The 47-year-old vintner in the Transcarpathia region of western Ukraine is holding a wine tasting for tourists at his vineyard in the region’s largest city, Uzhhorod.

Kovach leads visitors to his softly-lit wine cellar, where a wooden table set with glasses awaits as mood music plays in the background.

He has doubled production of his own-label Kovach’s Wines in five years, and believes this is just the beginning.

Ukraine’s wine industry is enjoying a revival and branching out into more sophisticated wines after suffering a devastating blow from Russia’s annexation of its main vineyards in Crimea.

When Moscow seized the Black Sea peninsula in 2014, Ukraine lost more than half its bottled wines, mostly semi-sweet and dessert wines, the Association of Winegrowers and Winemakers of Ukraine said.

However, the loss of Crimea and the armed conflict in the east ironically gave a giant push to Western-style dry wines, especially in Transcarpathia and the southern Odessa and Kherson regions.

Since 2015, Ukraine’s production of dry wines has grown by 7 percent to 9 percent every year, the association said.

“This is a huge leap forward,” said Kovach, who now produces 30 varieties of wine, only six of which are sweet.

The winemaker believes that Ukraine has “finally got rid of” its Soviet legacy of sweet wines while adapting to “European standards.”

Exports of non-sparkling wines have more than tripled since 2014 to 332,000 deciliters last year, the association said.

“When the first wine festival was held here [in Transcarpathia] in 1995, few winemakers even differentiated red and white wine,” Kovach said. “The grapes just grew by themselves, people collected them and processed them without understanding what they were doing.”

Transcarpathia is reviving grape varieties destroyed by Soviet collectivized agriculture, said Vasyl Nad, a 54-year-old winemaker in Beregove, a small town near the Hungarian border.

“This land has an advantage — a special microclimate where the temperamental European varieties do well,” said Nad, who runs Nota Bene winery.

The forested and mountainous region is known for its dry white wines made from the Riesling, Gewuerztraminer and Leanka grape varieties.

Now Transcarpathia holds nine wine festivals attended by about 150,000 tourists per year, the regional tourist information center said.

They especially draw wine lovers from Slovakia, Poland, Hungary and the Czech Republic to the region, which also offers skiing and hot springs.

For Ukrainians, a renewed interest in local wine is at least partly explained by politics. After Russia-backed rebels sparked a long-running armed conflict in the east, many Ukrainians started buying local brands to support the shaky economy.

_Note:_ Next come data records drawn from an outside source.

(** Left with nothing below, a node is the first of its component. *)
Lemma root_low s v f segs : inv from s [(v, f)] segs None → lowest s v = idx s v.
Proof.
  intros Hi. pose proof (i_frames _ _ _ _ _ _ Hi) as Hfr. pose proof (i_order _ _ _ _ _ _ Hi) as Ho.
  inversion Hfr as [|? seg ? segs' Hv Hr]; subst. inversion Hr; subst. cbn in Hv.
  destruct (f_low _ _ _ _ _ Hv) as (y & Hy & Hyi & _). pose proof (f_low_le _ _ _ _ _ Hv).
  rewrite (i_stack _ _ _ _ _ _ Hi) in Hy, Ho. cbn in Hy, Ho. rewrite app_nil_r in Hy.
  pose proof (bottom_least s seg [] v y Ho (f_bottom _ _ _ _ _ Hv) Hy). lia.
Qed.

(** What is left of a turn once the node below has been given the [low]. *)
Lemma leave_inv s v f es W seg segs : inv from s ((v, f) :: W) (seg :: segs) None → edges !! v = Some es → es !! f = None →
  (∀ p, head W.*1 = Some p → lowest s p <= lowest s v) →
  ∃ s' segs', (lv ← low s !! v; iv ← index s !! v; if decide (iv = Some lv) then emit edges v s else Some s) = Some s' ∧
    work s' = work s ∧ index s' = index s ∧ inv from s' W segs' None.
Proof.
  intros Hi He Hf Hp. destruct (top_seen _ _ _ _ _ Hi) as (_ & Hs & Hv).
  destruct (index_at _ _ _ _ _ Hi Hv) as [[_ Hns]|[Hix _]]; [done|]. rewrite (low_at _ _ _ _ _ Hi Hv), Hix. cbn.
  destruct (decide (Some (idx s v) = Some (lowest s v))) as [Heq|Hne].
  - injection Heq as Heq. destruct (emit_inv edges in_range _ _ _ _ _ _ _ _ Hi He Hf (eq_sym Heq)) as (s' & ? & ? & ? & ?).
    by exists s', segs.
  - destruct W as [|[p g] W]; [by rewrite (root_low _ _ _ _ Hi) in Hne|].
    pose proof (i_frames _ _ _ _ _ _ Hi) as Hfr. inversion Hfr as [|? ? ? segs1 Hfv Hr]; subst. inversion Hr as [|? seg2 ? segs2 _ _]; subst.
    pose proof (f_low_le _ _ _ _ _ Hfv). cbn in *. assert (lowest s v ≠ idx s v) by congruence.
    exists s. eexists. split_and!; [done..|]. apply (merge_inv edges in_range _ _ _ _ _ _ _ _ _ _ _ Hi He Hf); [by apply Hp|lia].
Qed.

Lemma follow_leave s v f es W segs : inv from s ((v, f) :: W) segs None → Forall (λ vf, 0 < vf.2 ∧ vf.2 <= degree vf.1) W →
  edges !! v = Some es → es !! f = None →
  ∃ s', after_met v f W s = Some s' ∧ loop_inv s' (unmet_turns (index s) edges + work_turns W).
Proof.
  intros Hi HW He Hf. destruct (top_seen _ _ _ _ _ Hi) as (_ & Hs & Hv). unfold after_met. rewrite He. cbn. rewrite Hf.
  rewrite (low_at _ _ _ _ _ Hi Hv). cbn. destruct segs as [|seg segs]; [by pose proof (i_frames _ _ _ _ _ _ Hi) as Hfr; inversion Hfr|].
  set (s1 := match W with (p, _) :: _ => with_low (with_work s W) (<[p := lowest s p `min` lowest s v]> (low s)) | [] => with_work s W end).
  assert (inv from s1 ((v, f) :: W) (seg :: segs) None ∧ (∀ p, head W.*1 = Some p → lowest s1 p <= lowest s1 v) ∧
    (match W with (parent, _) :: _ => lp ← low s !! parent;
       Some (with_low (with_work s W) (<[parent := lp `min` lowest s v]> (low s)))
     | [] => Some (with_work s W) end) = Some s1 ∧ work s1 = W ∧ index s1 = index s) as (Hi1 & Hp & -> & Hw1 & Hix1).
  { unfold s1. destruct W as [|[p g] W]; [split_and!; try done; by apply inv_work|].
    pose proof (parent_lowered _ _ _ _ _ _ _ Hi) as Hi'. pose proof (parent_other _ _ _ _ _ _ _ Hi) as Hne.
    destruct (i_chain _ _ _ _ _ _ Hi) as [Hpv _]. destruct (edge_lt edges in_range _ _ Hpv) as [Hpn _].
    split_and!; [|intros p' [= <-]| |done|done].
    - by apply (inv_work _ ((p, g) :: W)) in Hi'.
    - unfold lowest at 1 4. cbn. rewrite list_lookup_insert_eq by (by rewrite (i_low _ _ _ _ _ _ Hi)).
      rewrite list_lookup_insert_ne by done. apply Nat.le_min_r.
    - cbn [low with_work]. rewrite (low_at _ _ _ _ p Hi Hpn). done. }
  cbn. destruct (leave_inv _ _ _ _ _ _ _ Hi1 He Hf Hp) as (s' & segs' & -> & Hw & Hix & Hi2).
  exists s'. split; [done|]. exists W, segs', None. rewrite Hw, Hix, Hw1, Hix1. done.
Qed.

“Four years ago, our people didn’t know winemaking even existed in Ukraine,” said Sergiy Klimov, owner of the Like a Local’s wine bar in Kiev — the city’s first to offer a large selection of exclusively Ukrainian wines.

“When the public’s general interest grew, things started developing,” he added.

“Thank God, the wine culture is coming back to Ukraine,” said 32-year-old Gergey Paraska, whose family of Hungarian origin has made wine for six generations.

Together with his brother, he is restoring the family’s winery in Bene, a small village in the foothills of the Carpathian Mountains.